Fresno Fire Department and Fresno Police Department gave differing accounts after separate reports of a crash at the intersection of Ashlan and Blackstone avenues that involved a bus and sent at least one driver to the hospital. Fresno Fire Department described a three-vehicle collision that took place Monday, March 2, with first responders dispatched just before 3:20 p.m.; Fresno Police described a late-night collision just after 9:30 p.m. on southbound Blackstone near Ashlan.
Fresno Fire Department said crews arrived to find vehicles blocking the northbound Blackstone turn lanes and that one occupant of a passenger vehicle reported minor pain and was transported to a local hospital for evaluation. The department reported that a Fresno Unified school bus was among the three vehicles, that no students or staff aboard the bus were injured, and that students were transferred to a second bus and continued to their destinations. Fresno Fire Department listed American Ambulance, the California Highway Patrol, and Fresno Unified School District personnel as coordinating agencies at the scene.
Fresno Police described a separate account in which a Fresno Area Express transit bus was rear-ended by a gray car driven by a 38-year-old man. Fresno Police said that driver suffered moderate injuries and was taken to the hospital, and that the bus driver and two passengers on board were not injured. Fresno Police Lt. Israel Reyes described vehicle behavior and damage patterns: “It does appear he was going at a high rate of speed, either veered off to the right. Luckily, his passenger side took a major impact in the collision,” Reyes said. Fresno Police also said investigators believed the driver appeared to be under the influence and that he was going to be evaluated at the hospital.
Key factual differences remain unresolved between the Fresno Fire and Fresno Police accounts: the calendar date and clock time of the crash (Monday afternoon just before 3:20 p.m. versus Tuesday night just after 9:30 p.m.), the bus operator involved (a Fresno Unified school bus versus a Fresno Area Express transit bus), whether the crash involved three vehicles or was a two-vehicle rear-end, and how severely the vehicle occupant was injured (reported as minor pain by Fresno Fire Department versus moderate injuries by Fresno Police).
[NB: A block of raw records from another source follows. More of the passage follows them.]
(** * RFI_PROJ: the JSON-file backed assessment service and its client table

    A shallow embedding of the Express server that keeps the assessments in
    [public/data/assessments.json] (the variant with [readJsonFile] and
    [writeJsonFile]) and of the keyword filter and action buttons of
    [public/assets/js/app.js], with the properties of the specification
    stated and proved over them. *)

From Stdlib Require Import ZArith String Ascii List.
From Stdlib Require QArith.
From stdpp Require Import gmap strings list fin_maps pretty.

#[local] Set Warnings "-register-all".
#[local] Open Scope string_scope.

(** ** JavaScript values that [JSON.parse] can produce *)

Module Js.

(** A number is carried as the finite rational its literal denotes, and the
    handlers only ask whether it is zero.  The rounding of a literal to a
    double on the way in, and what [JSON.stringify] prints for a number on
    the way out, are not modelled: what is said below about the value of a
    field after a request is said of values without numbers.  An object is
    a finite map from property names to values: the order of the keys is
    not observed by any handler. *)
Inductive json : Type :=
| JNull
| JBool (b : bool)
| JNum (q : QArith_base.Q)
| JStr (s : string)
| JArr (l : list json)
| JObj (m : gmap string json).

(** The result of reading a property: [None] is [undefined]. *)
Definition truthy (v : option json) : bool :=
  match v with
  | None => false
  | Some JNull => false
  | Some (JBool b) => b
  | Some (JNum q) => negb (Z.eqb (QArith_base.Qnum q) 0)
  | Some (JStr s) => negb (String.eqb s "")
  | Some (JArr _) => true
  | Some (JObj _) => true
  end.

(** [v === s] for a string [s]. *)
Definition strict_eq_str (v : option json) (s : string) : bool :=
  match v with
  | Some (JStr t) => bool_decide (t = s)
  | _ => false
  end.

Inductive exn : Type :=
| TypeError
| IOError.

(** [a.id]: reading a property of [null] throws; no prototype of a string, a
    number, a boolean or an array defines [id]. *)
Definition read_id (a : json) : exn + option json :=
  match a with
  | JNull => inl TypeError
  | JObj m => inr (m !! "id")
  | _ => inr None
  end.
Those discrepancies affect which riders and passengers were at risk and which agencies led the response.

The muddled public record has immediate public-health and community implications. American Ambulance and local hospitals logged at least one transport for evaluation, while school transportation disruption required Fresno Unified to move students to a replacement bus. If impairment was a factor, as Fresno Police reported, it raises preventable-injury concerns and underscores the need for coordinated on-scene screening and reporting that protect patients’ health information while informing community safety planning.
City and school transit leaders named in these accounts—Fresno Fire Department, Fresno Police Department, California Highway Patrol, Fresno Unified School District, Fresno Area Express, and American Ambulance—will need to reconcile their timelines and passenger lists to clarify who was hurt and whether additional safety steps are warranted for student routes and public transit on the busy Blackstone corridor. Investigators remain on the scene and further agency statements are expected as officials sort the differing accounts and determine next steps for traffic safety and community reassurance.